- [WORK TO COMPLETE]: Within the entries below, the lines from the one with "intros H. cbn" through the one with "pebble.SetRepr buf = inl b ->" are to be set down exactly, both ends kept.
:: DATA EXTRACT ::
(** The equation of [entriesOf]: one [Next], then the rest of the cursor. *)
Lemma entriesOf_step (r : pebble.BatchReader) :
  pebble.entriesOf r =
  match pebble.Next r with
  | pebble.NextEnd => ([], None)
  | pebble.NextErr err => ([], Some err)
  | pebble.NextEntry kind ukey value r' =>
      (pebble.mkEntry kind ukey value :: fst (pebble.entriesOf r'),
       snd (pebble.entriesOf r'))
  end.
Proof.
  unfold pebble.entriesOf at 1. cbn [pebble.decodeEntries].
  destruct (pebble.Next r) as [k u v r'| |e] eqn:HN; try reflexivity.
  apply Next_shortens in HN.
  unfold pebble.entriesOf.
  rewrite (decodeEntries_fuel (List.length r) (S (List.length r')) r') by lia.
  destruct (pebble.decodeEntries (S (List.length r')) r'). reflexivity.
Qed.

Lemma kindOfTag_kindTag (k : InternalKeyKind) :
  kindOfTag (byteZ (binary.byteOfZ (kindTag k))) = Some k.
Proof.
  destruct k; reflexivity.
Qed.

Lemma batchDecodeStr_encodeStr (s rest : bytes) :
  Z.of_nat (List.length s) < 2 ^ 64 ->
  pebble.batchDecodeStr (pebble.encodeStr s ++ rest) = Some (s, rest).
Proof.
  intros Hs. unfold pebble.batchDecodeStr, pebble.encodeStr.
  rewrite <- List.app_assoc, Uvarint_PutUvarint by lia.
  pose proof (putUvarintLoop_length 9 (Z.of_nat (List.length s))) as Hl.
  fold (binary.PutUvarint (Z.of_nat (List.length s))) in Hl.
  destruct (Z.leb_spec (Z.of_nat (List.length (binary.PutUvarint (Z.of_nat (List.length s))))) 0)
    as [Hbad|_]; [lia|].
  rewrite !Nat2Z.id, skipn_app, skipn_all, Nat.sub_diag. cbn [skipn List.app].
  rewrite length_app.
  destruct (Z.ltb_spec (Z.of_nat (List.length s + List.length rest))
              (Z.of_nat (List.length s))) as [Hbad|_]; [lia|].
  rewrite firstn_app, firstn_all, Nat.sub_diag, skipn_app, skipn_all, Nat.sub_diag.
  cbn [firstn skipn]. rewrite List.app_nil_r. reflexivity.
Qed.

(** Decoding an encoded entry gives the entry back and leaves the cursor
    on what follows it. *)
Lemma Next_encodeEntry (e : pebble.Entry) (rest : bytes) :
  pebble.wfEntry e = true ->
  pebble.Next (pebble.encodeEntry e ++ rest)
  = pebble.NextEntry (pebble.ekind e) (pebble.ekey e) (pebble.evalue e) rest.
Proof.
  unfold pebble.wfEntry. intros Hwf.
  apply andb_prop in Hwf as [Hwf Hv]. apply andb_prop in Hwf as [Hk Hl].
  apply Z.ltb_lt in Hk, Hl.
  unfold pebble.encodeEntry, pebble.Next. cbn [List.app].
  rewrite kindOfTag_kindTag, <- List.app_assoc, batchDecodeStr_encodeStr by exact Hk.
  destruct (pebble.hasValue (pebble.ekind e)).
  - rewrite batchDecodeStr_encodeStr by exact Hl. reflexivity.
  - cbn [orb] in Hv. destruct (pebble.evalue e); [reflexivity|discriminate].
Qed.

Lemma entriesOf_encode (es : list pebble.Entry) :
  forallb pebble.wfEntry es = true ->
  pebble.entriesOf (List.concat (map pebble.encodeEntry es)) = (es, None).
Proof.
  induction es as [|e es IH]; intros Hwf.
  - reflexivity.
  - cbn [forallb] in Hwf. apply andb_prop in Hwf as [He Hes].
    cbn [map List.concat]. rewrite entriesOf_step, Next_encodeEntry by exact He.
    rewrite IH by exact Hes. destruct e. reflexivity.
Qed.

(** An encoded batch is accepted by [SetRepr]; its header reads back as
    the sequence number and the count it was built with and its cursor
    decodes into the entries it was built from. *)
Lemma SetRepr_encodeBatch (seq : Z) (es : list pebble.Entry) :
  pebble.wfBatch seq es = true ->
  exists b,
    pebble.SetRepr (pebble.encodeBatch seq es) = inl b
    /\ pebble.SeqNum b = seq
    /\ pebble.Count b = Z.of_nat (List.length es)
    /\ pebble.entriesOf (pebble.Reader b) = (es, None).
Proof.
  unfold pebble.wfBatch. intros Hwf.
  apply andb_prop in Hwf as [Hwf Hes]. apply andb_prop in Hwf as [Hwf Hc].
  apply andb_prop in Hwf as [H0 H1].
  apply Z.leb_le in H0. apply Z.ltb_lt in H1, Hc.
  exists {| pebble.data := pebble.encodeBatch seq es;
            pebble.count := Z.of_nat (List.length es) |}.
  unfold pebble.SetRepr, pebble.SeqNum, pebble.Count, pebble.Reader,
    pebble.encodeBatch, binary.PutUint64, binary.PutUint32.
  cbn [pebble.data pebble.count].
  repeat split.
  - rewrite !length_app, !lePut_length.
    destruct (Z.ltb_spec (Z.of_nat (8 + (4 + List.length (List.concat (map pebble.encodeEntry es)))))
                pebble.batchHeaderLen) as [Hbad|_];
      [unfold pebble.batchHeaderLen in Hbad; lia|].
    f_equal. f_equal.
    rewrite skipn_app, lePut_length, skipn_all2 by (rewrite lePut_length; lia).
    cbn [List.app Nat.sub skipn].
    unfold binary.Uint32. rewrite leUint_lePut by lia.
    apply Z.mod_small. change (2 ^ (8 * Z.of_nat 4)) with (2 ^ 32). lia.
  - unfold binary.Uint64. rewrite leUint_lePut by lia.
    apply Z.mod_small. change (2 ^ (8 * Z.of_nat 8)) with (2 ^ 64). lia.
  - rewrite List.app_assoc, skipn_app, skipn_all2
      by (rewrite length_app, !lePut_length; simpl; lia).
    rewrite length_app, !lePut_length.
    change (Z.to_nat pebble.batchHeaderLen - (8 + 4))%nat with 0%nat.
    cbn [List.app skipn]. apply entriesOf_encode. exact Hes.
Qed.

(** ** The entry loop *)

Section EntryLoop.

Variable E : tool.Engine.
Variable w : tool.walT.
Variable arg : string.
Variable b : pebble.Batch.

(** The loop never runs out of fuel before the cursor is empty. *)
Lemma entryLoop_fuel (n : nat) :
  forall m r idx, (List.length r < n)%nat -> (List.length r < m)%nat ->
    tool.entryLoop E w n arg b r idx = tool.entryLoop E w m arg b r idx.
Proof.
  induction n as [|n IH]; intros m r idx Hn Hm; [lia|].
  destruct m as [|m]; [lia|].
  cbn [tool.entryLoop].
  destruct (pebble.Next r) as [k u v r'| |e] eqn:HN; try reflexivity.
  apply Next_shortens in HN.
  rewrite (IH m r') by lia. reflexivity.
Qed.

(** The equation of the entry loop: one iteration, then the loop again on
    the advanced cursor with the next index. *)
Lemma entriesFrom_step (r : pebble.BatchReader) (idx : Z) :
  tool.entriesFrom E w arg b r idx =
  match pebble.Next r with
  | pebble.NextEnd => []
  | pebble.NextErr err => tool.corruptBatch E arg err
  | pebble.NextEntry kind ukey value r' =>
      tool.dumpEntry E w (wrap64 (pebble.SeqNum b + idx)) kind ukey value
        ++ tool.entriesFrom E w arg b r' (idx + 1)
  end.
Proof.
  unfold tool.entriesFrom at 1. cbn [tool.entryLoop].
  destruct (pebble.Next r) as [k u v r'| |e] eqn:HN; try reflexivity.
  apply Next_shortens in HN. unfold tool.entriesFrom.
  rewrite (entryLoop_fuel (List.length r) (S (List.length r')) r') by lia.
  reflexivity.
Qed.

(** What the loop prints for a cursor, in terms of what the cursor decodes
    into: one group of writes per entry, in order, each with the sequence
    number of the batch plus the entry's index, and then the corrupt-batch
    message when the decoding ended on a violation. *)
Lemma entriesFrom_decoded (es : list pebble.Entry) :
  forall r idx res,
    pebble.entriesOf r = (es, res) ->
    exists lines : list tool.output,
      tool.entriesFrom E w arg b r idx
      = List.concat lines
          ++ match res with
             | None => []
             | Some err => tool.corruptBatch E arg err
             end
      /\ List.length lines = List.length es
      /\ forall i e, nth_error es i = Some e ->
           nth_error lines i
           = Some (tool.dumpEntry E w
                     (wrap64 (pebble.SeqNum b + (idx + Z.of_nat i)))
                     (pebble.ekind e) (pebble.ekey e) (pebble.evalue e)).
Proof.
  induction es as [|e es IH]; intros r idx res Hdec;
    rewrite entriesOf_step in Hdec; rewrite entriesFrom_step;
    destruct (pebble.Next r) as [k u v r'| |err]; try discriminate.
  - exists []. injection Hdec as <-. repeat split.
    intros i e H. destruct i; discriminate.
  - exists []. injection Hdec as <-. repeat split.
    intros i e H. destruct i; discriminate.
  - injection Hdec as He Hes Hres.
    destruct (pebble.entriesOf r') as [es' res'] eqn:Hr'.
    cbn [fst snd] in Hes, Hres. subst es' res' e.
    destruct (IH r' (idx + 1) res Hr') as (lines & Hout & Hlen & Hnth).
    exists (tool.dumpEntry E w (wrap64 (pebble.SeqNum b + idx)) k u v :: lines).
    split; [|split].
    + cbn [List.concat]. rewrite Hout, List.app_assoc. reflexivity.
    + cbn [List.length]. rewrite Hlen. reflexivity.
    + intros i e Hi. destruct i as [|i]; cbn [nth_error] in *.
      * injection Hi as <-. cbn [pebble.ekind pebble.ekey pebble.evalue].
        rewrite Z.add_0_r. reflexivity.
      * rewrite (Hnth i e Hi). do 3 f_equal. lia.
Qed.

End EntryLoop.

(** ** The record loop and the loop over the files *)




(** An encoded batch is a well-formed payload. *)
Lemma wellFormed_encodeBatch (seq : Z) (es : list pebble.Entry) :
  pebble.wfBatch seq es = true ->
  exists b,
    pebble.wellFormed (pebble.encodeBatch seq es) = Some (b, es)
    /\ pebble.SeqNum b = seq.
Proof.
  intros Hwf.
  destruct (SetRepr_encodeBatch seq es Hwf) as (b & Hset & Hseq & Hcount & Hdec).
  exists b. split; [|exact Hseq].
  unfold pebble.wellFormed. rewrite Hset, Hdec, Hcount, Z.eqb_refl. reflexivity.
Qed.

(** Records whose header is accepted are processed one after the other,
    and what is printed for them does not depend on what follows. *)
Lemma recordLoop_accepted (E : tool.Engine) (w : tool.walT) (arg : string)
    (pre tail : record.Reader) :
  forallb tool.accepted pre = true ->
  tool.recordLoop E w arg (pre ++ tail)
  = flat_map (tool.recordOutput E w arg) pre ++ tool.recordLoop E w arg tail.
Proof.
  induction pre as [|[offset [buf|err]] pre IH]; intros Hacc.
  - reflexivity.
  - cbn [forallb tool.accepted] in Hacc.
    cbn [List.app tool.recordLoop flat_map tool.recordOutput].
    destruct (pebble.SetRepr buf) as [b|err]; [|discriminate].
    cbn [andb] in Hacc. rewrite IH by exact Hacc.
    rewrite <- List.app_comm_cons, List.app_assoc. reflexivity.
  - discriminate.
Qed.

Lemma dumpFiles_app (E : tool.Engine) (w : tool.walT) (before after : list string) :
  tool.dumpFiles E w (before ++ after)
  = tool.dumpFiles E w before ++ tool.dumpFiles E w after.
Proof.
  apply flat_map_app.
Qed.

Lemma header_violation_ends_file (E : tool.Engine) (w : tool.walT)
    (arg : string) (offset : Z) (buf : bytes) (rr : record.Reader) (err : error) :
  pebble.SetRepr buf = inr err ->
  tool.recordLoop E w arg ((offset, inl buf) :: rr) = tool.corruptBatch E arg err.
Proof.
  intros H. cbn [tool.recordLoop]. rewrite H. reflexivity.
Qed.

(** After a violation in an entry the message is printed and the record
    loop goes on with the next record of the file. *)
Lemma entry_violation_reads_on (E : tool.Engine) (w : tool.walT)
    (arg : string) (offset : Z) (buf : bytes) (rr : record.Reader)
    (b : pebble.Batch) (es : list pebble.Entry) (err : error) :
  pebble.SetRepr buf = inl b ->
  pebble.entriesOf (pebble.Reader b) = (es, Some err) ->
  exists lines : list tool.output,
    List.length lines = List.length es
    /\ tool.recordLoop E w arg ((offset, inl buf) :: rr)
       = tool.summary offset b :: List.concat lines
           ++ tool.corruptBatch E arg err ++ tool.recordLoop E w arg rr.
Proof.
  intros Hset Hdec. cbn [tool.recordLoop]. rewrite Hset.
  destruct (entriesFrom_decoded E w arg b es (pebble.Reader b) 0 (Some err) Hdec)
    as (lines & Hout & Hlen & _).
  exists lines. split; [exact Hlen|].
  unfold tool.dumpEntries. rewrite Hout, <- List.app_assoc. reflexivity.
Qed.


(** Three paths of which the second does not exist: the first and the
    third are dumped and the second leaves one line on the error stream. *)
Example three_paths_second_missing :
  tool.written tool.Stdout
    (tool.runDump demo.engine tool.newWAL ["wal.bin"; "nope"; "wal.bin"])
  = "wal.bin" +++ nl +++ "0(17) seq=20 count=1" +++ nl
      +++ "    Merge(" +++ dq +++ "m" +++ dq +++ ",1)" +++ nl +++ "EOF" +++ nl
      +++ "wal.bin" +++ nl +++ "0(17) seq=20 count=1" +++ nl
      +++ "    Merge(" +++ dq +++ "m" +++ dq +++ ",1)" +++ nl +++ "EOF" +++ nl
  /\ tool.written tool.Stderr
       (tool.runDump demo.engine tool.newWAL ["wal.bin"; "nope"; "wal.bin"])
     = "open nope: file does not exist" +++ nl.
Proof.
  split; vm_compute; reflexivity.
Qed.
:::
- [FINISHED TASK]:
  intros H. cbn [tool.recordLoop]. rewrite H. reflexivity.
Qed.

(** After a violation in an entry the message is printed and the record
    loop goes on with the next record of the file. *)
Lemma entry_violation_reads_on (E : tool.Engine) (w : tool.walT)
    (arg : string) (offset : Z) (buf : bytes) (rr : record.Reader)
    (b : pebble.Batch) (es : list pebble.Entry) (err : error) :
  pebble.SetRepr buf = inl b ->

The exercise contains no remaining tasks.